The Glory Days Are Over

Trump’s victory signals a deep crisis of neoliberalism.


PBS NewsHour is generally pretty staid stuff — like Ambien but less habit-forming. Election night, however, was something else. As the evening wore on, and the pundits succumbed to quiet bafflement, or barely concealed panic, the conversation became punctuated by awkward pauses and murmurs. Searching for a toehold, co-host Judy Woodruff asked Amy Walters whether Trump’s victory wasn’t similar to Brexit — both because despite close last-minute polls, Britain’s vote to leave the European Union was a shock, and because Trump himself had promised “more Brexit” for the United States.

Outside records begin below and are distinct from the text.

Definition set_pendingAdapterEvents (l : list AdapterEvent) (st : Store)
  : Store :=
  {| state := state st; isReady := isReady st;
     suppressPersist := suppressPersist st; ready := ready st;
     byKey := byKey st; overall := overall st;
     recentWrites := recentWrites st; queuedPayloads := queuedPayloads st;
     pendingAdapterEvents := l; log := log st |}.

Definition emit (e : Effect) (st : Store) : Store :=
  {| state := state st; isReady := isReady st;
     suppressPersist := suppressPersist st; ready := ready st;
     byKey := byKey st; overall := overall st;
     recentWrites := recentWrites st; queuedPayloads := queuedPayloads st;
     pendingAdapterEvents := pendingAdapterEvents st; log := log st ++ [e] |}.

(* ===================================================================== *)
(** ** The monad of the function bodies: state and exceptions *)
(* ===================================================================== *)

Definition M (A : Type) : Type := Store -> Result A * Store.

Definition ret {A} (a : A) : M A := fun st => (Ok a, st).

Definition throw {A} (e : Exn) : M A := fun st => (Throw e, st).

Definition bind {A B} (m : M A) (k : A -> M B) : M B :=
  fun st =>
    match m st with
    | (Ok a, st') => k a st'
    | (Throw e, st') => (Throw e, st')
    end.

(** [try { m } catch (error) { h error }]: what [m] did to the state before
    it threw stays done. *)
Definition try_catch {A} (m : M A) (h : Exn -> M A) : M A :=
  fun st =>
    match m st with
    | (Ok a, st') => (Ok a, st')
    | (Throw e, st') => h e st'
    end.

(** A callback's outcome, inside a body. *)
Definition call {A} (r : Result A) : M A :=
  match r with
  | Ok a => ret a
  | Throw e => throw e
  end.

Definition get : M Store := fun st => (Ok st, st).

Definition modify (f : Store -> Store) : M unit := fun st => (Ok tt, f st).

(** [void promise]: a rejection goes nowhere. *)
Definition void (m : M unit) : M unit := try_catch m (fun _ => ret tt).

Definition exec {A} (m : M A) (st : Store) : Store := snd (m st).
Definition outcome {A} (m : M A) (st : Store) : Result A := fst (m st).

Declare Scope nusm_scope.
Delimit Scope nusm_scope with nusm.
Notation "'let*' x ':=' c 'in' k" := (bind c (fun x => k))
  (at level 10, x name, c at level 100, k at level 200) : nusm_scope.
Notation "c '>>' k" := (bind c (fun _ => k))
  (at level 90, right associativity) : nusm_scope.
#[local] Open Scope nusm_scope.

(** [for (const x of xs) body(x)] *)
Fixpoint for_each {A} (xs : list A) (body : A -> M unit) : M unit :=
  match xs with
  | [] => ret tt
  | x :: rest => body x >> for_each rest body
  end.

(* ===================================================================== *)
(** ** Keys and persistence units *)
(* ===================================================================== *)

Definition defaultResolveKey (storeId : string) (kind : Kind)
  (sliceKey : option string) : string :=
  match kind with
  | KEntire => "nusm:" ++ storeId ++ ":entire"
  | KSlice =>
      "nusm:" ++ storeId ++ ":slice:" ++ default "undefined" sliceKey
  end.

Definition resolveKey (cfg : Config) (kind : Kind) (sliceKey : option string)
  : string :=
  match storeId cfg with
  | None => ""
  | Some sid =>
      if negb (truthy_string sid) then ""
      else match adapter cfg with
           | Some {| adapter_resolveKey := Some f |} => f sid kind sliceKey
           | _ => defaultResolveKey sid kind sliceKey
           end
  end.

Record Unit := { kind : Kind; sliceKey : option string }.

(** The [persistenceUnits] map built at construction. *)
Definition persistenceUnits (cfg : Config) : gmap string Unit :=
  match adapter cfg with
  | None => ∅
  | Some _ =>
      match strategy cfg with
      | StrategyEntire =>
          {[ resolveKey cfg KEntire None :=
               {| kind := KEntire; sliceKey := None |} ]}
      | StrategySlices =>
          foldl (fun units slice =>
                   <[ resolveKey cfg KSlice (Some (key slice)) :=
                        {| kind := KSlice; sliceKey := Some (key slice) |} ]>
                     units)
                ∅ (slices cfg)
      end
  end.

Definition recentWriteWindowMs (cfg : Config) : Z :=
  match adapter cfg with
  | Some a => if includes "index" (toLowerCase (name a)) then 1000 else 500
  | None => 500
  end.

(** [Map.prototype.set] on an insertion-ordered map. *)
Fixpoint map_set {V} (k : string) (v : V) (m : list (string * V))
  : list (string * V) :=
  match m with
  | [] => [(k, v)]
  | (k', v') :: rest =>
      if String.eqb k k' then (k, v) :: rest else (k', v') :: map_set k v rest
  end.

(* ===================================================================== *)
(** ** Hydration helpers *)
(* ===================================================================== *)

Definition shouldDiscardPersisted (hydrate : HydrateConfig) : Result bool :=
  match discardPersisted hydrate with
  | Some (DiscardFn f) => f tt
  | Some (DiscardFlag b) => Ok b
  | None => Ok false
  end.

Record Validated := { r_ok : bool; r_value : JValue }.

Definition resolveValidateResult (validateResult : ValidateResult)
  (persisted : JValue) : Validated :=
  match validateResult with
  | VBool b => {| r_ok := b; r_value := persisted |}
  | VStruct ok value =>
      {| r_ok := ok;
         r_value := nullish_coalesce (default JUndefined value) persisted |}
  end.

(* ===================================================================== *)
(** ** The persistence scheduler *)
(* ===================================================================== *)

Section Engine.
Variable cfg : Config.
Variable w : World.

Definition flushQueue : M unit :=
  let* st := get in
  match adapter cfg, queuedPayloads st with
  | None, _ | _, [] => ret tt
  | Some _, entries =>
      modify (set_queuedPayloads []) >>
      for_each entries (fun kv =>
        let entry := snd kv in
        modify (emit (ESetItem (q_key entry) (q_payload entry))) >>
        match setItem w (q_key entry) (q_payload entry) with
        | Ok _ =>
            modify (fun st =>
              set_recentWrites
                (<[ q_key entry := now w ]> (recentWrites st)) st)
        | Throw e => modify (emit (EOnError e))
        end)
  end.

Definition scheduleFlush : M unit :=
  match adapter cfg with
  | None => ret tt
  | Some a =>
      match pacer a with
      | Some PacerOff => modify (emit EFlushNow) >> void flushQueue
      | _ => modify (emit EPacer)
      end
  end.

Definition enqueuePersist (entry : QueueEntry) : M unit :=
  modify (fun st =>
    set_queuedPayloads (map_set (q_key entry) entry (queuedPayloads st)) st)
  >> modify (emit (EScheduled (q_key entry)))
  >> scheduleFlush.

(** The callback [subscribeToStore] hands to [store.subscribe]. *)
Definition subscribeToStore (prevVal currentVal : JValue) : M unit :=
  let* st := get in
  match adapter cfg with
  | None => ret tt
  | Some _ =>
      if suppressPersist st then ret tt
      else
        match strategy cfg with
        | StrategyEntire =>
            enqueuePersist
              {| q_key := resolveKey cfg KEntire None;
                 q_kind := KEntire; q_payload := currentVal;
                 q_sliceKey := None |}
        | StrategySlices =>
            for_each (slices cfg) (fun slice =>
              let* prevSlice := call (select slice prevVal) in
              let* nextSlice := call (select slice currentVal) in
              if Object_is w prevSlice nextSlice then ret tt
              else
                enqueuePersist
                  {| q_key := resolveKey cfg KSlice (Some (key slice));
                     q_kind := KSlice; q_payload := nextSlice;
                     q_sliceKey := Some (key slice) |})
        end
  end.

The Brexit analogy was Woodruff trying to make sense of an event we were assured wouldn’t happen, akin for many liberals to the rogue gas planet colliding with Earth in Lars von Trier’s Melancholia. She wasn’t alone. Many saw Brexit as a bellwether of the growing global discontent with elites, “globalism,” and the political status quo — a feeling confirmed by Trump’s victory.

In a NewsHour conversation over the summer, David Brooks and Mark Shields discussed this very topic. Brooks observed that “in country after country, we’re seeing a conflict between what you might call urban cosmopolitans and less well-educated ethnic nationalism, and ethnic nationalism is on the rise.”